Hours before tweeting controversial statements about George Floyd on Saturday, former CrossFit CEO Greg Glassman made insensitive comments about race on a video call with affiliate gym owners.
On the call, a gym owner from Minneapolis, Minnesota, where Floyd was killed and protests over his death began, explained that her community and members of her gym were mourning the death of Floyd. She asked why the company had not made any statement on Floyd’s death, according to a recording of the call obtained by CNN Business. There were around 10 CrossFit affiliate owners and several company executives on the call, which lasted nearly two hours.
“We’re not mourning for George Floyd. I don’t think we or any of my staff are,” Glassman said. “Can you tell me why I should mourn for him?”
Glassman said he thought Floyd’s death “had nothing to do with race,” and that he believed Floyd’s death was part of a conspiracy to cover up money laundering. No evidence of such a conspiracy has been reported.
When asked on the call about CrossFit’s response to the protests, Glassman said: “I love the rebuilding, I love the helping. I’d like to make an anonymous donation to the rebuild. But I don’t want any of it going to or supporting anything that looks like pro-rioting.”
Gym owners told CNN they had been pressuring CrossFit for several days to make a statement expressing support for protesters or the Black Lives Matter movement, as many other companies did following Floyd’s death.
Although no one on the call called him a racist, Glassman took issue with the fact that he had been labeled as such in a separate conversation.
“I was called a racist yesterday for the first time in my life,” Glassman said on the call. “First time anyone’s even hinted at that. And it didn’t hurt, it pissed me off. I had the same reaction I would if someone painted ‘pedophile’ on my front door.”
He also said that he believed CrossFit, as a fitness method, helps all kinds of people.
“I want to build CrossFit gyms that run free of charge in blighted neighborhoods. We’ve been playing with that for a long time,” Glassman said. “Now I hate even talking about it, and prior to this, it was all I talked about … But now I’ve got to say something special or I’m a [expletive] racist.

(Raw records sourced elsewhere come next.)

Lemma morph_binding_ok node target weight name : weight_ok weight → ensures (validate_morph_binding meshes node target name)
  (λ _, morph_ok meshes {| mb_node := node; mb_target := target; mb_weight := weight |}).
Proof.
  intros Hw. unfold validate_morph_binding. eapply ensures_bind; [apply ensures_ok_or|]. intros mesh Hm.
  eapply ensures_bind; [apply ensures_ok_or|]. intros mesh' ->. destruct (existsb _ _) eqn:E; [apply ensures_err|]. apply ensures_ok.
  exists mesh'. split; [done|]. split; [|done]. apply Forall_forall. intros targets Ht. simpl. destruct (targets <=? target)%nat eqn:El; [|apply Nat.leb_gt in El; lia].
  assert (existsb (λ targets, (targets <=? target)%nat) (default [] (mesh_targets meshes !! mesh')) = true); [|congruence].
  apply existsb_exists. exists targets. split; [by apply list_elem_of_In|done].
Qed.

Lemma morph_bind_ok name binding : ensures (decode_morph_bind meshes name binding) (morph_ok meshes).
Proof.
  unfold decode_morph_bind. do 3 (eapply ensures_bind; [apply ensures_any|]; intros ? _). intros b E.
  apply bind_Ok in E as ([] & Hv & E). apply bind_Ok in E as (weight & Hw%f32_range_ok & [= <-]).
  eapply morph_binding_ok; [|done]. by eapply (range_finite (f32_of_Z 1)).
Qed.
Lemma expression_ok name value : ensures (decode_expression name value meshes) (λ e, Forall (morph_ok meshes) (morph_binds e)).
Proof.
  unfold decode_expression. do 2 (eapply ensures_bind; [apply ensures_any|]; intros ? _).
  eapply (ensures_bind _ _ (Forall (morph_ok meshes))).
  { destruct (map_get "morphTargetBinds" _); [|by apply ensures_ok]. eapply ensures_bind; [apply ensures_any|]. intros bindings _ l E.
    eapply try_map_Forall; [|done]. intros b k. apply morph_bind_ok. }
  intros binds Hb. do 3 (eapply ensures_bind; [apply ensures_any|]; intros ? _). by apply ensures_ok.
Qed.
Lemma entries_ok entries result : expressions_ok meshes result → ensures (decode_entries entries meshes result) (expressions_ok meshes).
Proof.
  revert result. induction entries as [|[name value] entries IH]; intros result Hr; simpl; [by apply ensures_ok|].
  case_match; [apply ensures_err|]. eapply ensures_bind; [apply expression_ok|]. intros e He. by apply IH, map_Forall_insert_2.
Qed.
Definition vector_at (times : list f32) (values : list Vec3) (interpolation : Interpolation) (time : f32) (v : Vec3) : Prop :=
  ∃ lo hi factor span, playing times time lo hi factor span ∧
  match interpolation with
  | Step => values !! lo = Some v
  | Linear => ∃ a b, values !! lo = Some a ∧ values !! hi = Some b ∧ v = v3_lerp a b factor
  | CubicSpline => on_cubic v3_add v3_scale values lo hi factor span v
  end.
Definition rotation_at (times : list f32) (values : list Vec4) (interpolation : Interpolation) (time : f32) (v : Vec4) : Prop :=
  ∃ lo hi factor span, playing times time lo hi factor span ∧
  match interpolation with
  | Step => ∃ a, values !! lo = Some a ∧ v = quat_normalize a
  | Linear => ∃ a b, values !! lo = Some a ∧ values !! hi = Some b ∧ v = quat_normalize (quat_slerp a b factor)
  | CubicSpline => ∃ a, on_cubic v4_add v4_scale values lo hi factor span a ∧ v = v4_normalize a
  end.
(** The value of a channel at a time, in the transform of its node. *)
Definition moved_by (time : f32) (c : AnimationChannel) (t : NodeTransform) : Prop :=
  match ch_values c with
  | VTranslation values => vector_at (ch_times c) values (ch_interpolation c) time (translation t)
  | VRotation values => rotation_at (ch_times c) values (ch_interpolation c) time (rotation t)
  | VScale values => vector_at (ch_times c) values (ch_interpolation c) time (scale t)
  end.
(** A clip repeats, unless it has no length. *)
Definition clip_time (clip : CpuAnimationClip) (time t : f32) : Prop :=
  (SFltb F32_EPSILON (duration clip) = true ∧ t = rem_euclid time (duration clip)) ∨ (SFltb F32_EPSILON (duration clip) = false ∧ t = f32_0).
Definition kept (p : Property) (t t' : NodeTransform) : Prop :=
  match p with
  | Translation => translation t' = translation t
  | Rotation => rotation t' = rotation t
  | Scale => scale t' = scale t
  | MorphTargetWeights => True
  end.

Lemma sample_interval_playing times time lo hi factor span : times_ok times → number time →
  sample_interval times time = Some (lo, hi, factor, span) → playing times time lo hi factor span.
Proof.
  intros Ht Hn. destruct (ti_first _ Ht) as (first & Hf & _). destruct times as [|f times]; [done|]. injection Hf as ->.
  unfold sample_interval. set (l := first :: times) in *. assert (l !! 0%nat = Some first) as H0 by done. rewrite H0. cbn [mbind option_bind].
  assert (is_finite first = true) by (pose proof (ti_finite _ Ht) as F; by inversion F).
  destruct (SFleb time first) eqn:E2; [rewrite orb_true_r; intros [= <- <- <- <-]; by eapply playing_start|]. rewrite orb_false_r.
  assert (SFleb first time = true) as Hfirst by (apply SFleb_lt, SFleb_total; [done|by destruct first|done]).
  destruct (length l =? 1)%nat eqn:E1; [apply Nat.eqb_eq in E1; intros [= <- <- <- <-]; by eapply playing_end|].
  assert (0 < partition_point time l)%nat as Hpos by by apply (partition_point_spec l time 0 first Ht H0).
  destruct (length l <=? partition_point time l)%nat eqn:E3.
  { apply Nat.leb_le in E3. intros [= <- <- <- <-]. destruct (lookup_lt_is_Some_2 l (length l - 1)%nat) as [last Hl]; [subst l; simpl; lia|].
    eapply playing_end; [done|subst l; simpl; lia|]. apply (partition_point_spec l time _ last Ht Hl). subst l; simpl in *; lia. }
  apply Nat.leb_gt in E3. destruct (partition_point time l) as [|k] eqn:Ep; [lia|].
  destruct (lookup_lt_is_Some_2 l (S k)) as [high Hh]; [lia|]. destruct (lookup_lt_is_Some_2 l k) as [low Hl]; [lia|].
  rewrite Hh, Hl. simpl. intros [= <- <- <- <-]. eapply playing_between; [done|done|..].
  - apply (partition_point_spec l time k low Ht Hl). lia.
  - pose proof (partition_point_spec l time (S k) high Ht Hh) as Hs. rewrite Ep in Hs.
    apply SFleb_total; [|done|destruct (SFleb high time); [|done]; assert (S k < S k)%nat by (by apply Hs); lia].
    pose proof (ti_finite _ Ht) as F. rewrite Forall_lookup in F. specialize (F _ _ Hh). by destruct high.
Qed.
Lemma sampled_vector times values interpolation time v : times_ok times → number time →
  sample_vec3 times values interpolation time = Some v → vector_at times values interpolation time v.
Proof.
  intros Ht Hn. unfold sample_vec3. destruct (sample_interval times time) as [[[[lo hi] factor] span]|] eqn:E; [|done]. simpl.
  apply sample_interval_playing in E; [|done..]. intros Hv. exists lo, hi, factor, span. split; [done|]. destruct interpolation; simpl in Hv.
  - destruct (values !! lo) as [a|] eqn:Ea; [|done]. destruct (values !! hi) as [b|] eqn:Eb; [|done]. injection Hv as <-. by exists a, b.
  - done.
  - unfold cubic_vec3 in Hv. rewrite (Nat.mul_comm lo), (Nat.mul_comm hi) in Hv. unfold on_cubic.
    destruct (values !! (3 * lo + 1)%nat) as [p0|] eqn:E0; [|done]. destruct (values !! (3 * lo + 2)%nat) as [m0|] eqn:E1; [|done].
    destruct (values !! (3 * hi + 1)%nat) as [p1|] eqn:E2; [|done]. destruct (values !! (3 * hi)%nat) as [m1|] eqn:E3; [|done].
    injection Hv as <-. by exists p0, m0, p1, m1.
Qed.
Lemma sampled_rotation times values interpolation time v : times_ok times → number time →
  sample_rotation times values interpolation time = Some v → rotation_at times values interpolation time v.
Proof.
  intros Ht Hn. unfold sample_rotation. destruct (sample_interval times time) as [[[[lo hi] factor] span]|] eqn:E; [|done]. simpl.
  apply sample_interval_playing in E; [|done..]. intros Hv. exists lo, hi, factor, span. split; [done|]. destruct interpolation; simpl in Hv.
  - destruct (values !! lo) as [a|] eqn:Ea; [|done]. destruct (values !! hi) as [b|] eqn:Eb; [|done]. injection Hv as <-. by exists a, b.
  - destruct (values !! lo) as [a|] eqn:Ea; [|done]. injection Hv as <-. by exists a.
  - unfold cubic_vec4 in Hv. rewrite (Nat.mul_comm lo), (Nat.mul_comm hi) in Hv. unfold on_cubic.
    destruct (values !! (3 * lo + 1)%nat) as [p0|] eqn:E0; [|done]. destruct (values !! (3 * lo + 2)%nat) as [m0|] eqn:E1; [|done].
    destruct (values !! (3 * hi + 1)%nat) as [p1|] eqn:E2; [|done]. destruct (values !! (3 * hi)%nat) as [m1|] eqn:E3; [|done].
    injection Hv as <-. eexists. split; [by exists p0, m0, p1, m1|done].
Qed.
Lemma shows_moved time c t : channel_ok c → number time → shows time c t → moved_by time c t.
Proof.
  intros [Ht _] Hn. unfold shows, moved_by. destruct (ch_values c); by (apply sampled_vector || apply sampled_rotation).
Qed.
Lemma push_corner_ok d before normal tangent c e : corner_ok d c →
  (∃ new, ex_vertices e = before ++ new ∧ length new = length (ex_sources e) ∧ Forall (vertex_ok (joint_count d)) new) →
  Forall (λ i, i < length (ma_positions d))%nat (ex_sources e) →
  let e' := push_corner d normal tangent c e in
  (∃ new, ex_vertices e' = before ++ new ∧ length new = length (ex_sources e') ∧ Forall (vertex_ok (joint_count d)) new) ∧
  Forall (λ i, i < length (ma_positions d))%nat (ex_sources e') ∧ length (ex_sources e') = S (length (ex_sources e)) ∧ ex_depths e' = ex_depths e.
Proof.
  intros [Hc Hj] (new & Ev & El & Hv) Hs e'. unfold e'. simpl. split_and!; [|by apply Forall_app; split; [|apply Forall_singleton]|rewrite length_app; simpl; lia|done].
  exists (new ++ [{| vt_position := co_local c; vt_normal := normalize (default normal (ma_normals d ≫= (.!! co_source c))); vt_uv := co_uv c;
    vt_tangent := default tangent (ma_tangents d ≫= (.!! co_source c)); vt_joints := co_joints c; vt_weights := co_weights c |}]).
  split_and!; [by rewrite Ev, app_assoc|rewrite !length_app, El; done|]. apply Forall_app. split; [done|]. apply Forall_singleton. exact Hj.
Qed.
Lemma set_rotation_ok i q transforms : (i < length nodes)%nat → length transforms = length nodes →
  yields (set_rotation_at i q transforms) (λ k, length k = length nodes).
Proof.
  intros Hi Lt. unfold set_rotation_at. eapply yields_bind; [apply yields_lookup; lia|]. intros t _.
  eapply yields_impl; [apply yields_set_at; lia|]. intros k ->. by rewrite length_insert.
Qed.
Lemma position_ok transforms worlds i : pose_ok transforms worlds → (i < length nodes)%nat → yields (position_of worlds i) (λ _, True).
Proof. intros P Hi. eapply yields_bind; [apply yields_lookup; by rewrite (ps_worlds _ _ P)|]. intros w _. by apply yields_some. Qed.
Lemma parent_rotation_ok transforms worlds i node : pose_ok transforms worlds → nodes !! i = Some node → yields (parent_rotation node worlds) (λ _, True).
Proof.
  intros P Hn. unfold parent_rotation. destruct (parent node) as [p|] eqn:Ep; [|by apply yields_some].
  eapply yields_bind; [apply yields_lookup; rewrite (ps_worlds _ _ P); eapply (or_parents Ho i)|intros w _; by apply yields_some].
  unfold up, parent_at. by rewrite Hn.
Qed.

(** ** Constraints and look-at *)

Lemma constraint_target_ok transforms worlds c a b d : pose_ok transforms worlds → (cn_source c < length nodes)%nat → (destination c < length nodes)%nat →
  yields (constraint_target nodes worlds c a b d) (λ _, True).
Proof.
  intros P Hs Hd. unfold constraint_target. destruct (cn_kind c); [by apply yields_some..|].
  eapply yields_bind; [by eapply position_ok|]. intros dp _. eapply yields_bind; [by eapply position_ok|]. intros sp _.
  destruct (SFleb _ _); [by apply yields_some|]. eapply yields_bind; [by apply yields_lookup|]. intros node Hn.
  eapply yields_bind; [eapply parent_rotation_ok; [exact P|exact Hn]|]. intros q _. by apply yields_some.
Qed.
Definition constraint_in (c : CpuNodeConstraint) : Prop := (cn_source c < length nodes ∧ destination c < length nodes)%nat.
Lemma apply_constraint_ok transforms worlds c : pose_ok transforms worlds → constraint_in c →
  yields (apply_constraint nodes traversal c transforms worlds) (λ tw, pose_ok tw.1 tw.2).
Proof.
  intros P [Hs Hd]. unfold apply_constraint. do 2 (eapply yields_bind; [by apply yields_lookup|]; intros ? _).
  eapply yields_bind; [apply yields_lookup; by rewrite (ps_transforms _ _ P)|]. intros t _.
  eapply yields_bind; [by eapply constraint_target_ok|]. intros target _. eapply yields_bind; [apply set_rotation_ok; [done|apply P]|]. intros k Lk.
  eapply yields_bind; [by apply compute_worlds_ok|]. intros w P'. by apply yields_some.
Qed.
Lemma apply_constraints_ok constraints transforms worlds : pose_ok transforms worlds → Forall constraint_in constraints →
  yields (apply_constraints nodes traversal constraints transforms worlds) (λ tw, pose_ok tw.1 tw.2).
Proof.
  intros P F. revert transforms worlds P. induction F as [|c constraints Hc _ IH]; intros transforms worlds P; simpl; [by apply yields_some|].
  eapply yields_bind; [by apply apply_constraint_ok|]. intros tw P'. by apply IH.
Qed.
(* ===== verification/VrmRender.v ===== *)
(** * The character renderer (skid-monitor-fe, vrm/renderer.rs)

    What the renderer asks of wgpu is a log of calls; a handle is the number
    of the call that made it.  A buffer is created with its contents, whose
    size is that of the [repr(C)] structs; a render pass is a list of
    commands.  What the code panics on is [None].  VrmDraws.v states wgpu's
    validation rules and shows that no call breaks them. *)

From S2P Require Import Prelude RustStr Otlp RustFloat FeProfile Json VrmJson VrmMtoon VrmGlb VrmOrder VrmGraph VrmBuffers VrmHumanoid VrmRig VrmSpring VrmAnimation VrmFloat VrmPlayback VrmMix VrmScene VrmDrawable VrmShader VrmLoad VrmModel VrmRuntime VrmWeights VrmFrame.

(** ** The structs sent to the GPU *)

Record SceneUniform := { center_and_scale : Vec4; projection : Vec4; su_animation : Vec4 }.
Definition vec4_zero : Vec4 := {| x4 := f32_0; y4 := f32_0; z4 := f32_0; w4 := f32_0 |}.
Definition scene_uniform_zeroed : SceneUniform := {| center_and_scale := vec4_zero; projection := vec4_zero; su_animation := vec4_zero |}.
Record MaterialUniform := {
  mu_base_color : Vec4;
  mu_alpha : Vec4;
  mu_shade : Vec4;
  mu_toon : Vec4;
  mu_rim : Vec4;
  mu_emissive_outline : Vec4;
  mu_outline : Vec4;
  mu_uv_animation : Vec4;
  mu_matcap_normal : Vec4;
  mu_texture_flags : Vec4;
  mu_texture_flags_2 : Vec4;
}.
Record DrawUniform := { vertex_start : Z; vertex_count : Z; morph_count : Z }.

(** What a buffer holds. *)
Inductive Contents (Mat : Type) :=
| CVertices (vertices : list VrmVertex)
| CMatrices (matrices : list Mat)
| CDeltas (deltas : list CpuMorphDelta)
| CWeights (weights : list f32)
| CScene (uniform : SceneUniform)
| CMaterial (uniform : MaterialUniform)
| CDraw (uniform : DrawUniform).
Arguments CVertices {Mat} vertices.
Arguments CMatrices {Mat} matrices.
Arguments CDeltas {Mat} deltas.
Arguments CWeights {Mat} weights.
Arguments CScene {Mat} uniform.
Arguments CMaterial {Mat} uniform.
Arguments CDraw {Mat} uniform.

(** [std::mem::size_of], in bytes. *)
Definition SIZE_OF_VERTEX : Z := (3 + 3 + 2 + 4) * 4 + 4 * 2 + 4 * 4.
Definition SIZE_OF_MATRIX : Z := 16 * 4.
Definition SIZE_OF_DELTA : Z := 3 * (4 * 4).
Definition SIZE_OF_SCENE_UNIFORM : Z := 3 * (4 * 4).
Definition SIZE_OF_MATERIAL_UNIFORM : Z := 11 * (4 * 4).
Definition SIZE_OF_DRAW_UNIFORM : Z := 4 * 4.
Definition byte_size {Mat} (c : Contents Mat) : Z :=
  match c with
  | CVertices l => zlen l * SIZE_OF_VERTEX
  | CMatrices l => zlen l * SIZE_OF_MATRIX
  | CDeltas l => zlen l * SIZE_OF_DELTA
  | CWeights l => zlen l * 4
  | CScene _ => SIZE_OF_SCENE_UNIFORM
  | CMaterial _ => SIZE_OF_MATERIAL_UNIFORM
  | CDraw _ => SIZE_OF_DRAW_UNIFORM
  end.
(** What each turn makes has handles of its own: [width] of them from [h]. *)
Lemma runs_map_fresh {A B} (h : B → nat) (width : nat) (f : A → Gpu Mat Format B) (I : list (Call Mat Format) → Prop) (P : A → Prop)
    (Q : A → B → list (Call Mat Format) → Prop) l log :
  (∀ log more, I log → I (log ++ more)) → (∀ a b log more, Q a b log → Q a b (log ++ more)) →
  (∀ a log, P a → valid_log log → I log → runs (f a) log (λ b log', Q a b log' ∧ length log ≤ h b ∧ h b + width ≤ length log')%nat) →
  Forall P l → valid_log log → I log →
  runs (gpu_map f l) log (λ k log', Forall2 (λ a b, Q a b log') l k ∧ Forall (λ b, length log ≤ h b)%nat k ∧
    StronglySorted (λ b b', h b + width ≤ h b')%nat k).
Proof.
  intros HI HQ Hf Hl. revert log. induction Hl as [|a l Ha _ IH]; intros log Hv Hlog; [apply runs_ret; [done|]; split_and!; constructor|].
  eapply runs_bind; [by apply Hf|]. intros b more Hv1 (Hb & Hlo & Hhi). eapply runs_bind; [by apply IH; [|apply HI]|]. intros k more' Hv2 (Hk & Hfrom & Hs).
  apply runs_ret; [done|]. split_and!.
  - constructor; [by apply HQ|done].
  - constructor; [done|]. eapply Forall_impl; [exact Hfrom|]. simpl. intros b'. rewrite length_app. lia.
  - constructor; [done|]. eapply Forall_impl; [exact Hfrom|]. simpl. lia.
Qed.
End calculus.

(** ** The renderer's resources *)

Section resources.
Context {Mat Format : Type} `{Glam, GlamPose, !Transforms NodeTransform Mat, !GlamMesh Mat, !GlamFrame Mat, Sine, HashOrder, !SurfaceFormat Format}.
Context (base : string).
Implicit Types (log : list (Call Mat Format)) (r : VrmRenderResources Format).

(** The layouts and the buffer that stay the same. *)
Record res_ok r log : Prop := {
  rk_layout : ∃ label slabel mlabel plabel scene_layout,
    log !! pipeline_layout r = Some (CreatePipelineLayout label [scene_layout; material_bind_group_layout r; pose_bind_group_layout r]) ∧
    log !! scene_layout = Some (CreateBindGroupLayout slabel scene_entries) ∧
    log !! material_bind_group_layout r = Some (CreateBindGroupLayout mlabel material_entries) ∧
    log !! pose_bind_group_layout r = Some (CreateBindGroupLayout plabel pose_entries) ∧
    ∃ glabel entries, log !! scene_bind_group r = Some (CreateBindGroup glabel scene_layout entries);
  rk_uniform : ∃ u, is_buffer log (scene_uniform_buffer r) (CScene u) COPY_DST;
}.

And now this gym is going to look like I’m, like it’s [expletive] reparations or something.”
Last week, gyms began dropping their CrossFit affiliations over what some gym owners saw as a failure by the company to adequately speak out in support of the black community.
Then Saturday night, after the call, Glassman posted several tweets in which he criticized the Institute for Health Metrics and Evaluation’s statement that racism is a public health issue. “Floyd-19,” Glassman tweeted in response to the Institute’s tweet. In a follow-up tweet, Glassman said the health research institute’s coronavirus model “failed,” and he criticized it for modeling a “solution to racism.”
The tweets spurred hundreds more gyms leaving the company and brand partners ending their relationships with CrossFit. Glassman, who founded CrossFit two decades ago, stepped down from his role as chief executive on Tuesday.
Glassman apologized for his tweets, calling them “not racist but a mistake,” and saying “the CrossFit community will not stand for racism.” On Tuesday, in a statement announcing his resignation acknowledged he had “created a rift in the CrossFit community and unintentionally hurt many of its members.”
CrossFit also said on Facebook Friday that the company had been having conversations about “injustice, racism, and all forms of hate” and that it wanted to better support its black members.
CrossFit and Glassman did not respond to requests for comment on this story.
Gym owners said the call was organized as a chance to discuss coronavirus, and how the gym owners were responding as states begin reopening. Gyms pay CrossFit an annual affiliate fee to use the company’s brand, which can help draw in customers.
On the call, Glassman expressed frustration with coronavirus related stay-at-home orders. He also cited a debunked theory that coronavirus originated from a lab in Wuhan, China, using an expletive to call it one of the greatest medical debacles “of my lifetime.”
“The first would be the Chinese letting this virus get out of the laboratory,” Glassman said on the call. “And that indeed did happen.”
President Donald Trump has promoted that theory, although administration and health officials have pushed back against it, saying the virus was not man-made.